## RECORDS PROVIDED
——
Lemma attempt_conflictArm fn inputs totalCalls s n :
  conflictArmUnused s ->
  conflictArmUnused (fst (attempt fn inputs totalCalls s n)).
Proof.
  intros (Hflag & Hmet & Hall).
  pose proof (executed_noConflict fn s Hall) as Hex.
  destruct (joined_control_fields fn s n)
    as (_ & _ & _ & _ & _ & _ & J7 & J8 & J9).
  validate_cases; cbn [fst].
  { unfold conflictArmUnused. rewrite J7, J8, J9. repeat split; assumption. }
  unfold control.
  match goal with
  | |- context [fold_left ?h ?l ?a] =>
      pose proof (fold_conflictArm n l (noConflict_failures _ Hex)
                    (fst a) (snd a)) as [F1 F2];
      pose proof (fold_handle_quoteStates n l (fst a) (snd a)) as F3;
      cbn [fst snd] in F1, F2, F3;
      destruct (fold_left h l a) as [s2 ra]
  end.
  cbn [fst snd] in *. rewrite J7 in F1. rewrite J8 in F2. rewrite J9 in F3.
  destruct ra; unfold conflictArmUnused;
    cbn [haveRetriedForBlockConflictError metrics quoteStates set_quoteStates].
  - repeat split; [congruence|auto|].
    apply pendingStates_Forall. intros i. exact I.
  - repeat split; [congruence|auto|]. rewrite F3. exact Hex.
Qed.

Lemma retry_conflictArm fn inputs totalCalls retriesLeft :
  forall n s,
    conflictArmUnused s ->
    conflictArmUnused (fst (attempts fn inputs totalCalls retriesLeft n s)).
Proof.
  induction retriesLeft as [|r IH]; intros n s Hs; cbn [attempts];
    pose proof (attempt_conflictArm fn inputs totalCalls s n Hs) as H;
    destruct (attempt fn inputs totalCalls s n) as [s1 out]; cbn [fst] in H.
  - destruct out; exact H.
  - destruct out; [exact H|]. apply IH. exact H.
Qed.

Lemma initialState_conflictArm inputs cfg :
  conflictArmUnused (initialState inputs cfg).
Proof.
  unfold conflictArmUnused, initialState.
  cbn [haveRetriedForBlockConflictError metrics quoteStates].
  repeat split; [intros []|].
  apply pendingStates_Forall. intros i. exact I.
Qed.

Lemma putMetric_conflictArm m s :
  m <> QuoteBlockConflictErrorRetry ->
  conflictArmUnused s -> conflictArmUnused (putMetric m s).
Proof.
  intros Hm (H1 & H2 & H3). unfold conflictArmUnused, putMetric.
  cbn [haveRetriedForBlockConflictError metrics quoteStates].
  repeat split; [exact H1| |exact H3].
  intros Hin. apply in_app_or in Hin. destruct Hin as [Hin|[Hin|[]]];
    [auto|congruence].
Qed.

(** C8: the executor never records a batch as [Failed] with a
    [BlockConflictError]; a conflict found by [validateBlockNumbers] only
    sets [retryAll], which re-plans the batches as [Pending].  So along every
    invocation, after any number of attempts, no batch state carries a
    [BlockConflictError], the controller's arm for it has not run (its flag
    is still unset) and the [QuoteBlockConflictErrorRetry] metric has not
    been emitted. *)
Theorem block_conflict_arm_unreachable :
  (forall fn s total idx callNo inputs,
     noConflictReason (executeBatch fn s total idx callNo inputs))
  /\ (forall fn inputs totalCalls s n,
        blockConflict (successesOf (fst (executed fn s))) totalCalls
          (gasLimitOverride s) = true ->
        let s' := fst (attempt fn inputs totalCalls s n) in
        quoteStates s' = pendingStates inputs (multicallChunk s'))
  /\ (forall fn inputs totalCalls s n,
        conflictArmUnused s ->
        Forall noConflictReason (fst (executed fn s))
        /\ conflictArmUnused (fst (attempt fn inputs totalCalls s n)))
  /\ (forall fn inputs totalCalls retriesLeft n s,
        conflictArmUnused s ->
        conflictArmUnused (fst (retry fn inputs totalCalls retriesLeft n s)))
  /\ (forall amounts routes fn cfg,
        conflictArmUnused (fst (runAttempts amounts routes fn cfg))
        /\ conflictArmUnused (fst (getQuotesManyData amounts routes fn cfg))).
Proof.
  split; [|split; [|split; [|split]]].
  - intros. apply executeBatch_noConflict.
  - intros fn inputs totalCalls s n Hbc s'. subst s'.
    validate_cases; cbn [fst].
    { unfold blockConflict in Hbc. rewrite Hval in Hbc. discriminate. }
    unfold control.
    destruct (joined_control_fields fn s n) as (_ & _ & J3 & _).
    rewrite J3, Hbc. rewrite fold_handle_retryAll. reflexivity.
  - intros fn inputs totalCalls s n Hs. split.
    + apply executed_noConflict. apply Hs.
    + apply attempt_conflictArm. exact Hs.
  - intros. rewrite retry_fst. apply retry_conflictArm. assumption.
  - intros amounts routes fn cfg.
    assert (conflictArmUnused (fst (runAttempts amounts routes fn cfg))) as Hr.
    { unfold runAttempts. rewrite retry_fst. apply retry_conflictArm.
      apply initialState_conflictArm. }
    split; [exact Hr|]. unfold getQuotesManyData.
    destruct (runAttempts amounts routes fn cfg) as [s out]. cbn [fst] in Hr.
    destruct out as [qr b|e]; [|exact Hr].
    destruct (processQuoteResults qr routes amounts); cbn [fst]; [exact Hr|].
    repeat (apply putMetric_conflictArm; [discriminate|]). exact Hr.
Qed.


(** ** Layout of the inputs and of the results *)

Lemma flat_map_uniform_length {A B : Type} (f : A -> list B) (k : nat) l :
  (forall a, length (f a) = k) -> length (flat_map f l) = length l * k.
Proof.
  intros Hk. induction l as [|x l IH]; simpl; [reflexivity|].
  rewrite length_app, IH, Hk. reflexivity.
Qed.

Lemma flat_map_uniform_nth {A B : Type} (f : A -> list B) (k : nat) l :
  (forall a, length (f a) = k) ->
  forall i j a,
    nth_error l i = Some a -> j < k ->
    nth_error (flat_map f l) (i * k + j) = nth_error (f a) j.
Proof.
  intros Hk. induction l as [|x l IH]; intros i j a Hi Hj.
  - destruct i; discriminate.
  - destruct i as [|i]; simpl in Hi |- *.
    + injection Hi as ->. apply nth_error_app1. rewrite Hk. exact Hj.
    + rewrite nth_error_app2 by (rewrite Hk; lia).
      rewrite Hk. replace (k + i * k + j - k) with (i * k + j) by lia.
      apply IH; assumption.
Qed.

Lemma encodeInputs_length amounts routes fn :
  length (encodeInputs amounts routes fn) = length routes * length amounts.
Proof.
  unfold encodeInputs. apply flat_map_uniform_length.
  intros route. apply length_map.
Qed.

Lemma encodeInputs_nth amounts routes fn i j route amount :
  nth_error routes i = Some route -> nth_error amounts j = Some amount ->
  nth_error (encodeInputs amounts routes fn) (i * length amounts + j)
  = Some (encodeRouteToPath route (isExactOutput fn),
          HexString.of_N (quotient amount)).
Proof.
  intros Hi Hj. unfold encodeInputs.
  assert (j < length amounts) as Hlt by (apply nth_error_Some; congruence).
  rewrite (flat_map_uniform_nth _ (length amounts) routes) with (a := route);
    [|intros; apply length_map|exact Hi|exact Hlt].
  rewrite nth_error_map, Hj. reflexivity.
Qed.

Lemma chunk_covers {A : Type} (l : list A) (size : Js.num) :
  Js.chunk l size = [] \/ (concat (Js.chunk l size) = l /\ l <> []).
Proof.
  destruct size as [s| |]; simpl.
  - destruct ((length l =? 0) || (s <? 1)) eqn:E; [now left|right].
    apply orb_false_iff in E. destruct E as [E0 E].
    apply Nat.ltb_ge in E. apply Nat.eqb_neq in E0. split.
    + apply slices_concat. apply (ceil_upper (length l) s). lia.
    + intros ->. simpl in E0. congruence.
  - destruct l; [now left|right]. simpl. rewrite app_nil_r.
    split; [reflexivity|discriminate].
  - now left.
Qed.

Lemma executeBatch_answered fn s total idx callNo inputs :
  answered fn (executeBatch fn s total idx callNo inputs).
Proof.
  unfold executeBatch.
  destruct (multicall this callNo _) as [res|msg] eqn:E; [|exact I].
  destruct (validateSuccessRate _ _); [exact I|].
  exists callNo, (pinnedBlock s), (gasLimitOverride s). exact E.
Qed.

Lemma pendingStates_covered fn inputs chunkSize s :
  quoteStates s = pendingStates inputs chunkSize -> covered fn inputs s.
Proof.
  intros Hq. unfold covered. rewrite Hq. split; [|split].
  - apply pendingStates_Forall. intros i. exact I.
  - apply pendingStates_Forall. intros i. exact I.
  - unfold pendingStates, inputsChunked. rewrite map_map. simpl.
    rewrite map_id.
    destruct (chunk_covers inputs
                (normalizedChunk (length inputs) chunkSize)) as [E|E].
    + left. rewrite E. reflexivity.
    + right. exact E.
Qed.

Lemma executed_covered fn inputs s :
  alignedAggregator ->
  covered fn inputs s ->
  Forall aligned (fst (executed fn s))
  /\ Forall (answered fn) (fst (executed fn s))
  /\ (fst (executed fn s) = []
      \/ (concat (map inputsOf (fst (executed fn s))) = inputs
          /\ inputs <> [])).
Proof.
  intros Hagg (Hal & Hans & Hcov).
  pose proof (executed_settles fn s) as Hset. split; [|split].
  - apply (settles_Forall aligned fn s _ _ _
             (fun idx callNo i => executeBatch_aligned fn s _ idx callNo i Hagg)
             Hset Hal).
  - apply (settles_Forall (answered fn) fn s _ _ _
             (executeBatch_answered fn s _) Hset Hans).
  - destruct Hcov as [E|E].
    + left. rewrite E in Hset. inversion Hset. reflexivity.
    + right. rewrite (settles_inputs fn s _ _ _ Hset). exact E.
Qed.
——
## EXERCISE INSTRUCTIONS
Write out exactly the lines that begin at the one containing "- apply (settles_Forall (answered" and continue through the last line of the data, and only those.

## WRITTEN REPLY
  - apply (settles_Forall (answered fn) fn s _ _ _
             (executeBatch_answered fn s _) Hset Hans).
  - destruct Hcov as [E|E].
    + left. rewrite E in Hset. inversion Hset. reflexivity.
    + right. rewrite (settles_inputs fn s _ _ _ Hset). exact E.
Qed.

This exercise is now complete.